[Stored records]
(* ===== verification/Actions.v ===== *)
(** * Actions (gmock-actions.h)

    What the actions of GoogleMock do to the memory of the program: values are
    plain or pointers to cells, an argument is passed by value or is a reference
    to a cell, and an action returns nothing, a value or a reference, or throws.
    What an action shares between its copies (the state of [ReturnRoundRobin] and
    of [ByMove]) lives in the memory, too.  User code is a function on the
    memory.  Which of the calls compile is not modelled; where the code has a
    [static_assert] the model fails. *)

From S2P Require Import Prelude Outcome Common CStr GmockUtils TestResult Cardinality Expectations ExpectationWalks ExpectationInv ExpectCall MockCall.

Section actions.
(** Values that are not pointers. *)
Context {V : Type}.

Inductive Value : Type := Plain (v : V) | Pointer (address : option nat).
Inductive Argument : Type := ByValue (v : Value) | ByReference (address : nat).
Inductive Result : Type := Nothing | AValue (v : Value) | AReference (address : nat).

(** The state that the copies of an action share. *)
Inductive ActionState : Type :=
  | RoundRobin (values : list Value) (i : nat)
  | ToMove (value : Value) (called : bool).

Record Memory : Type := mkMemory {
  cells : gmap nat Value;
  shared : gmap nat ActionState;
  errno : Z }.

Definition with_cells (c : gmap nat Value) (mem : Memory) : Memory := mkMemory c (shared mem) (errno mem).
Definition with_shared (s : gmap nat ActionState) (mem : Memory) : Memory := mkMemory (cells mem) s (errno mem).
Definition with_errno (n : Z) (mem : Memory) : Memory := mkMemory (cells mem) (shared mem) n.

(** [*p] as a value and as the target of an assignment. *)
Definition load (p : option nat) (mem : Memory) : outcome Value := or_fault InvalidDeref (a ← p; cells mem !! a).
Definition store (p : option nat) (v : Value) (mem : Memory) : outcome Memory :=
  a ← or_fault InvalidDeref p; _ ← load (Some a) mem; Ok (with_cells (<[a := v]> (cells mem)) mem).
Definition as_pointer (v : Value) : outcome (option nat) :=
  match v with Pointer p => Ok p | Plain _ => Err InvalidDeref end.

(** [std::get<k>] of the arguments, and the value it has when the action runs. *)
Definition get_arg (k : nat) (args : list Argument) : outcome Argument := or_fault InvalidDeref (args !! k).
Definition arg_value (a : Argument) (mem : Memory) : outcome Value :=
  match a with ByValue v => Ok v | ByReference p => load (Some p) mem end.
Definition arg_pointer (k : nat) (args : list Argument) (mem : Memory) : outcome (option nat) :=
  a ← get_arg k args; v ← arg_value a mem; as_pointer v.

#[local] Abbreviation Completion := (completion Result Value).
(** What is called with arguments: the function of an action, or user code. *)
Definition Body : Type := list Argument -> Memory -> outcome (Completion * Memory).
Definition Action : Type := Expectations.Action Body.

Definition return_ (r : Result) (mem : Memory) : outcome (Completion * Memory) := Ok (Returned r, mem).
Definition return_void (o : outcome Memory) : outcome (Completion * Memory) := mem ← o; Ok (Returned Nothing, mem).

(** [Action::Perform]; [IllegalDoDefault] aborts. *)
Definition Perform (action : Action) : Body := fun args mem =>
  match action with
  | DoDefault => Err AssertionFailed
  | Expectations.Perform fun_ => fun_ args mem
  end.
Definition act (fun_ : Body) : Action := Expectations.Perform fun_.

(** ** Returning *)

Definition Return (value : Value) : Action := act (fun _ mem => return_ (AValue value) mem).
Definition ReturnVoid : Action := act (fun _ mem => return_ Nothing mem).
Definition ReturnNull : Action := act (fun _ mem => return_ (AValue (Pointer None)) mem).
Definition ReturnRef (ref_ : nat) : Action := act (fun _ mem => return_ (AReference ref_) mem).

(** The address of a new cell or state. *)
Definition fresh_cell (mem : Memory) : nat := fresh (dom (cells mem)).
Definition fresh_state (mem : Memory) : nat := fresh (dom (shared mem)).
Definition new_cell (v : Value) (mem : Memory) : nat * Memory :=
  (fresh_cell mem, with_cells (<[fresh_cell mem := v]> (cells mem)) mem).
Definition new_state (s : ActionState) (mem : Memory) : nat * Memory :=
  (fresh_state mem, with_shared (<[fresh_state mem := s]> (shared mem)) mem).

(** The copy is a member of the action's implementation. *)
Definition ReturnRefOfCopy (value : Value) (mem : Memory) : Action * Memory :=
  let '(a, mem) := new_cell value mem in (ReturnRef a, mem).

(** [Return(ByMove(value))]: [GTEST_CHECK_] aborts a second call; what is left
    behind is moved from. *)
Definition ReturnByMove_call (state_ : nat) : Body := fun _ mem =>
  s ← or_fault InvalidDeref (shared mem !! state_);
  match s with
  | ToMove value called =>
      _ ← c_assert (negb called);
      return_ (AValue value) (with_shared (<[state_ := ToMove value true]> (shared mem)) mem)
  | RoundRobin _ _ => Err InvalidDeref
  end.
Definition ReturnByMove (value : Value) (mem : Memory) : Action * Memory :=
  let '(s, mem) := new_state (ToMove value false) mem in (act (ReturnByMove_call s), mem).

(** [ReturnRoundRobin] checks that there are values. *)
Definition Next (values : list Value) (i : nat) : outcome (Value * nat) :=
  v ← or_fault InvalidDeref (values !! i);
  Ok (v, if (S i =? length values)%nat then 0%nat else S i).
Definition ReturnRoundRobin_call (state_ : nat) : Body := fun _ mem =>
  s ← or_fault InvalidDeref (shared mem !! state_);
  match s with
  | RoundRobin values i =>
      '(v, i) ← Next values i;
      return_ (AValue v) (with_shared (<[state_ := RoundRobin values i]> (shared mem)) mem)
  | ToMove _ _ => Err InvalidDeref
  end.
Definition ReturnRoundRobin (values : list Value) (mem : Memory) : outcome (Action * Memory) :=
  _ ← c_assert (negb (bool_decide (values = [])));
  let '(s, mem) := new_state (RoundRobin values 0) mem in
  Ok (act (ReturnRoundRobin_call s), mem).

(** [new T(params...)]; the constructor makes a value of the parameters. *)
Definition ReturnNew (T : list Value -> Value) (params : list Value) : Action := act (fun _ mem =>
  let '(a, mem) := new_cell (T params) mem in return_ (AValue (Pointer (Some a))) mem).

(** What was passed by reference is returned as a reference. *)
Definition ReturnArg (k : nat) : Action := act (fun args mem =>
  a ← get_arg k args;
  match a with ByValue v => return_ (AValue v) mem | ByReference p => return_ (AReference p) mem end).
Definition ReturnPointee (pointer : option nat) : Action := act (fun _ mem =>
  v ← load pointer mem; return_ (AValue v) mem).

Definition Throw (exception : Value) : Action := act (fun _ mem => Ok (Thrown exception, mem)).
Definition Rethrow (exception : Value) : Action := act (fun _ mem => Ok (Thrown exception, mem)).

(** ** Side effects *)

Definition Assign (ptr_ : option nat) (value_ : Value) : Action :=
  act (fun _ mem => return_void (store ptr_ value_ mem)).
Definition SetErrnoAndReturn (errno_ : Z) (result_ : Value) : Action :=
  act (fun _ mem => return_ (AValue result_) (with_errno errno_ mem)).
Definition SetArgPointee (N : nat) (value : Value) : Action := act (fun args mem =>
  p ← arg_pointer N args mem; return_void (store p value mem)).
Definition SaveArg (k : nat) (pointer : option nat) : Action := act (fun args mem =>
  a ← get_arg k args; v ← arg_value a mem; return_void (store pointer v mem)).
Definition SaveArgPointee (k : nat) (pointer : option nat) : Action := act (fun args mem =>
  p ← arg_pointer k args mem; v ← load p mem; return_void (store pointer v mem)).
Definition SetArgReferee (k : nat) (value : Value) : Action := act (fun args mem =>
  a ← get_arg k args;
  match a with
  | ByReference p => return_void (store (Some p) value mem)
  | ByValue _ => Err InvalidDeref
  end).
Fixpoint pointwise_loop (tuple_matcher_ : Matcher (L * E)) (lhs : list L) (rhs : list E) (i : nat)
    (l : listener) : outcome (bool * listener) :=
  match lhs, rhs with
  | x :: lhs, y :: rhs =>
      if IsInterested l then
        '(b, explanation) ← explained tuple_matcher_ (x, y);
        if negb b then
          Ok (false, PrintIfNotEmpty explanation
                       (say (str "where the value pair (" ++ UniversalPrint x ++ str ", " ++
                             UniversalPrint y ++ str ") at index #" ++ size_text i ++
                             str " don't match") l))
        else pointwise_loop tuple_matcher_ lhs rhs (S i) l
      else
        b ← Matches tuple_matcher_ (x, y);
        if negb b then Ok (false, l) else pointwise_loop tuple_matcher_ lhs rhs (S i) l
  | _, _ => Ok (true, l)
  end.

Definition PointwiseMatcher (tuple_matcher_ : Matcher (L * E)) (rhs_ : list E) : Matcher (list L) :=
  let size := size_text (length rhs_) in
  mkMatcher
    (mkDescriber
       (str "contains " ++ size ++
        str " values, where each value and its corresponding value in " ++ UniversalPrint rhs_ ++
        str " " ++ describes tuple_matcher_)
       (str "doesn't contain exactly " ++ size ++
        str " values, or contains a value x at some index i" ++ str " where x and the i-th value of " ++
        UniversalPrint rhs_ ++ str " " ++ describes_negation tuple_matcher_))
    (fun lhs l =>
       let actual_size := length lhs in
       if negb (actual_size =? length rhs_)%nat
       then Ok (false, say (str "which contains " ++ size_text actual_size ++ str " values") l)
       else pointwise_loop tuple_matcher_ lhs rhs_ 0 l).
(* ===== verification/UnitTest.v ===== *)
(** * The unit test: registration of tests and its state (gtest.cc,
    gtest-internal-inl.h)

    [UnitTestImpl] without the parts that only a run uses: the suites and their
    order, the global environments, the result of assertions outside of tests,
    the counts of suites, how a test is registered, and the list that
    [--gtest_list_tests] prints.  The map from names to suites is looked up in
    the list of suites itself, which it indexes. *)

From S2P Require Import Prelude Outcome Common CStr FilePath TestFilter TestResult TestSelect.

(** An environment is known by its identity. *)
Record UnitTest : Type := mkUnitTest {
  unit_suites : Suites; environments_ : list Z; unit_ad_hoc : TestResult;
  original_working_dir_ : FilePath; random_seed_ : Z; random_state_ : Z;
  unit_start_timestamp_ : Z; unit_elapsed_time_ : Z }.

Definition with_suites (u : UnitTest) (s : Suites) : UnitTest :=
  mkUnitTest s (environments_ u) (unit_ad_hoc u) (original_working_dir_ u) (random_seed_ u)
    (random_state_ u) (unit_start_timestamp_ u) (unit_elapsed_time_ u).
Definition with_environments (u : UnitTest) (e : list Z) : UnitTest :=
  mkUnitTest (unit_suites u) e (unit_ad_hoc u) (original_working_dir_ u) (random_seed_ u)
    (random_state_ u) (unit_start_timestamp_ u) (unit_elapsed_time_ u).
Definition with_ad_hoc (u : UnitTest) (r : TestResult) : UnitTest :=
  mkUnitTest (unit_suites u) (environments_ u) r (original_working_dir_ u) (random_seed_ u)
    (random_state_ u) (unit_start_timestamp_ u) (unit_elapsed_time_ u).
Definition with_random (u : UnitTest) (seed state : Z) : UnitTest :=
  mkUnitTest (unit_suites u) (environments_ u) (unit_ad_hoc u) (original_working_dir_ u) seed
    state (unit_start_timestamp_ u) (unit_elapsed_time_ u).
Definition with_unit_times (u : UnitTest) (start elapsed : Z) : UnitTest :=
  mkUnitTest (unit_suites u) (environments_ u) (unit_ad_hoc u) (original_working_dir_ u)
    (random_seed_ u) (random_state_ u) start elapsed.

(** The constructor: -1 is no death test suite; the seeds are overwritten later. *)
Definition new_Suites : Suites := mkSuites [] [] (-1).
Definition new_UnitTest : UnitTest :=
  mkUnitTest new_Suites [] new_TestResult FilePath_empty 0 0 0 0.

(** ** Counts of suites *)

Definition TestSuitePassed (s : TestSuite) : outcome bool :=
  if suite_should_run_ s then suite_Passed s else Ok false.
Definition TestSuiteFailed (s : TestSuite) : outcome bool :=
  if suite_should_run_ s then suite_Failed s else Ok false.

(** [CountIf] with a predicate that counts itself. *)
Definition count_suites (f : TestSuite -> outcome bool) (suites : list TestSuite) : outcome Z :=
  foldl (fun count s => n ← count; b ← f s; if b : bool then iadd n 1 else Ok n) (Ok 0) suites.

Definition successful_test_suite_count (u : UnitTest) : outcome Z :=
  count_suites TestSuitePassed (test_suites_ (unit_suites u)).
Definition failed_test_suite_count (u : UnitTest) : outcome Z :=
  count_suites TestSuiteFailed (test_suites_ (unit_suites u)).
Definition total_test_suite_count (u : UnitTest) : Z :=
  Z.of_nat (length (test_suites_ (unit_suites u))).
Definition test_suite_to_run_count (u : UnitTest) : outcome Z :=
  CountIf (test_suites_ (unit_suites u)) suite_should_run_.

(** [UnitTestImpl::Failed] and [Passed]. *)
Definition unit_Failed (u : UnitTest) : outcome bool :=
  n ← failed_test_suite_count u; Ok ((0 <? n) || Failed (unit_ad_hoc u)).
Definition unit_Passed (u : UnitTest) : outcome bool := f ← unit_Failed u; Ok (negb f).

(** ** Registration *)

Definition kDeathTestSuiteFilter : text := str "*DeathTest:*DeathTest/*".

Definition is_death_test_suite (name : text) : bool :=
  MatchesName (UnitTestFilter_of kDeathTestSuiteFilter) name.

Definition new_TestSuite (a_name : text) (a_type_param : option text)
    (set_up_tc tear_down_tc : option Z) : TestSuite :=
  mkTestSuite a_name a_type_param [] [] set_up_tc tear_down_tc false new_TestResult 0 0.

(** [vector::insert] at [begin() + i]. *)
Definition insert_suite (i : Z) (s : TestSuite) (suites : list TestSuite)
    : outcome (list TestSuite) :=
  if (0 <=? i) && (i <=? Z.of_nat (length suites))
  then Ok (take (Z.to_nat i) suites ++ s :: drop (Z.to_nat i) suites)
  else Err InvalidIterator.

Definition find_suite (name : text) (suites : list TestSuite) : option nat :=
  fst <$> list_find (fun s => suite_name_ s = name) suites.

(** The end of [UnitTestImpl::GetTestSuite], which creates the suite. *)
Definition create_suite (u : Suites) (test_suite_name : text) (type_param : option text)
    (set_up_tc tear_down_tc : option Z) : outcome (Suites * nat) :=
  let new_test_suite := new_TestSuite test_suite_name type_param set_up_tc tear_down_tc in
  let indices := test_suite_indices_ u ++ [Z.of_nat (length (test_suite_indices_ u))] in
  if is_death_test_suite test_suite_name then
    last_death ← iadd (last_death_test_suite_ u) 1;
    suites ← insert_suite last_death new_test_suite (test_suites_ u);
    Ok (mkSuites suites indices last_death, Z.to_nat last_death)
  else
    Ok (mkSuites (test_suites_ u ++ [new_test_suite]) indices (last_death_test_suite_ u),
        length (test_suites_ u)).

(** [UnitTestImpl::GetTestSuite]: the suites, and where the suite is among them. *)
Definition GetTestSuite_named (u : Suites) (test_suite_name : text) (type_param : option text)
    (set_up_tc tear_down_tc : option Z) : outcome (Suites * nat) :=
  if match last (test_suites_ u) with
     | Some s => bool_decide (suite_name_ s = test_suite_name)
     | None => false
     end
  then Ok (u, (length (test_suites_ u) - 1)%nat)
  else match find_suite test_suite_name (test_suites_ u) with
       | Some i => Ok (u, i)
       | None => create_suite u test_suite_name type_param set_up_tc tear_down_tc
       end.

(** The constructor of [TestInfo]. *)
Definition new_TestInfo (a_test_suite_name a_name : text) (a_type_param a_value_param : option text)
    (a_code_location : CodeLocation) (fixture_class_id factory : Z) : TestInfo :=
  mkTestInfo a_test_suite_name a_name a_type_param a_value_param a_code_location fixture_class_id
    false false false false factory new_TestResult.

Section registration.
Context {FS : Type} `{!FileSystem FS}.

(** [UnitTestImpl::AddTestInfo]. *)
Definition unit_AddTestInfo (fs : FS) (u : UnitTest) (set_up_tc tear_down_tc : option Z)
    (test_info : TestInfo) : outcome UnitTest :=
  dir ← (if IsEmpty (original_working_dir_ u)
         then let d := GetCurrentDir fs in _ ← c_assert (negb (IsEmpty d)); Ok d
         else Ok (original_working_dir_ u));
  '(suites, i) ← GetTestSuite_named (unit_suites u) (test_suite_name_ test_info)
                   (type_param_ test_info) set_up_tc tear_down_tc;
  s ← or_fault InvalidDeref (test_suites_ suites !! i);
  Ok (mkUnitTest (mkSuites (<[i := AddTestInfo s test_info]> (test_suites_ suites))
                    (test_suite_indices_ suites) (last_death_test_suite_ suites))
        (environments_ u) (unit_ad_hoc u) dir (random_seed_ u) (random_state_ u)
        (unit_start_timestamp_ u) (unit_elapsed_time_ u)).

Definition MakeAndRegisterTestInfo (fs : FS) (u : UnitTest) (test_suite_name name : text)
    (type_param value_param : option text) (code_location : CodeLocation) (fixture_class_id : Z)
    (set_up_tc tear_down_tc : option Z) (factory : Z) : outcome UnitTest :=
  unit_AddTestInfo fs u set_up_tc tear_down_tc
    (new_TestInfo test_suite_name name type_param value_param code_location fixture_class_id
       factory).

End registration.

(** [AddEnvironment]; null is not added. *)
Definition AddEnvironment (u : UnitTest) (env : option Z) : UnitTest :=
  match env with
  | None => u
  | Some env => with_environments u (environments_ u ++ [env])
  end.

(** [ClearNonAdHocTestResult]. *)
Definition ClearNonAdHocTestResult (u : UnitTest) : UnitTest :=
  let s := unit_suites u in
  with_suites u (mkSuites (map ClearResult (test_suites_ s)) (test_suite_indices_ s)
                   (last_death_test_suite_ s)).

(** ** The list of tests *)

Definition kTypeParamLabel : text := str "TypeParam".
Definition kValueParamLabel : text := str "GetParam()".
Definition kMaxParamLength : Z := 250.

(** The loop of [PrintOnOneLine] from [i] on. *)
Fixpoint on_one_line (s : text) (max_length i : Z) : text :=
  match s with
  | [] => []
  | c :: s => if max_length <=? i then str "..."
              else if bool_decide (c = LF) then str "\n" ++ on_one_line s max_length (i + 2)
              else c :: on_one_line s max_length (i + 1)
  end.
Definition PrintOnOneLine (s : option text) (max_length : Z) : text :=
  match s with None => [] | Some s => on_one_line (c_str s) max_length 0 end.

(** A label with a parameter, as a comment. *)
Definition param_comment (label : text) (param : option text) : text :=
  match param with
  | None => []
  | Some _ => str "  # " ++ label ++ str " = " ++ PrintOnOneLine param kMaxParamLength
  end.

(** The inner loop of [ListTestsMatchingFilter]. *)
Fixpoint list_tests (s : TestSuite) (tests : list TestInfo) (printed_test_suite_name : bool)
    : text :=
  match tests with
  | [] => []
  | t :: tests =>
      if matches_filter_ t then
        (if printed_test_suite_name then []
         else suite_name_ s ++ str "." ++ param_comment kTypeParamLabel (suite_type_param_ s) ++
              [LF]) ++
        str "  " ++ test_name_ t ++ param_comment kValueParamLabel (value_param_ t) ++ LF ::
        list_tests s tests true
      else list_tests s tests printed_test_suite_name
  end.

(** What [ListTestsMatchingFilter] prints. *)
Definition tests_listed (suites : list TestSuite) : text :=
  flat_map (fun s => list_tests s (test_info_list_ s) false) suites.

(** ** Registration keeps the suites in order *)

Definition identity_order (n : nat) : list Z := map Z.of_nat (seq 0 n).

Lemma identity_order_S n : identity_order (S n) = identity_order n ++ [Z.of_nat n].
Proof. unfold identity_order. by rewrite seq_S, map_app. Qed.

Lemma identity_order_length n : length (identity_order n) = n.
Proof. unfold identity_order. by rewrite length_map, length_seq. Qed.

(** A suite that has its tests in the order of registration. *)
Definition suite_registered (s : TestSuite) : Prop :=
  test_indices_ s = identity_order (length (test_info_list_ s)) /\
  Forall (fun t => test_suite_name_ t = suite_name_ s) (test_info_list_ s).

(** The death test suites come first, and no two suites have the same name. *)
Record registered (u : Suites) : Prop := {
  reg_order : test_suite_indices_ u = identity_order (length (test_suites_ u));
  reg_names : NoDup (map suite_name_ (test_suites_ u));
  reg_suites : Forall suite_registered (test_suites_ u);
  reg_deaths : exists deaths others, test_suites_ u = deaths ++ others /\
    last_death_test_suite_ u = Z.of_nat (length deaths) - 1 /\
    Forall (fun s => is_death_test_suite (suite_name_ s) = true) deaths /\
    Forall (fun s => is_death_test_suite (suite_name_ s) = false) others }.

Lemma registered_empty : registered new_Suites.
Proof. split; simpl; [done|constructor|constructor|]. by exists [], []. Qed.

(** The tests registered under a name. *)
Definition tests_named (name : text) (suites : list TestSuite) : list TestInfo :=
  flat_map (fun s => if decide (suite_name_ s = name) then test_info_list_ s else []) suites.

Lemma tests_named_app name l1 l2 : tests_named name (l1 ++ l2) = tests_named name l1 ++ tests_named name l2.
Proof. unfold tests_named. by rewrite flat_map_app. Qed.

Lemma tests_named_absent name l : name ∉ map suite_name_ l -> tests_named name l = [].
Proof.
  induction l as [|s l IH]; simpl; [done|]. rewrite not_elem_of_cons. intros [Hs Hl].
  by rewrite decide_False, IH by done.
Qed.

Lemma find_suite_spec name suites :
  match find_suite name suites with
  | Some i => exists s, suites !! i = Some s /\ suite_name_ s = name
  | None => name ∉ map suite_name_ suites
  end.
Proof.
  unfold find_suite. destruct (list_find _ suites) as [[i s]|] eqn:E; simpl.
  - apply list_find_Some in E as (Hi & Hn & _). eauto.
  - apply list_find_None in E. rewrite list_elem_of_fmap. intros (s & -> & Hs).
    by apply (proj1 (Forall_forall _ _) E s Hs).
Qed.

(** The names of the suites after a name has been looked up: deaths, others. *)
Definition add_name (names : list text * list text) (name : text) : list text * list text :=
  if decide (name ∈ fst names ++ snd names) then names
  else if is_death_test_suite name then (fst names ++ [name], snd names)
  else (fst names, snd names ++ [name]).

Your objective:
Could you copy every line from the records that has "Next" in it?

Reply:
Definition Next (values : list Value) (i : nat) : outcome (Value * nat) :=
      '(v, i) ← Next values i;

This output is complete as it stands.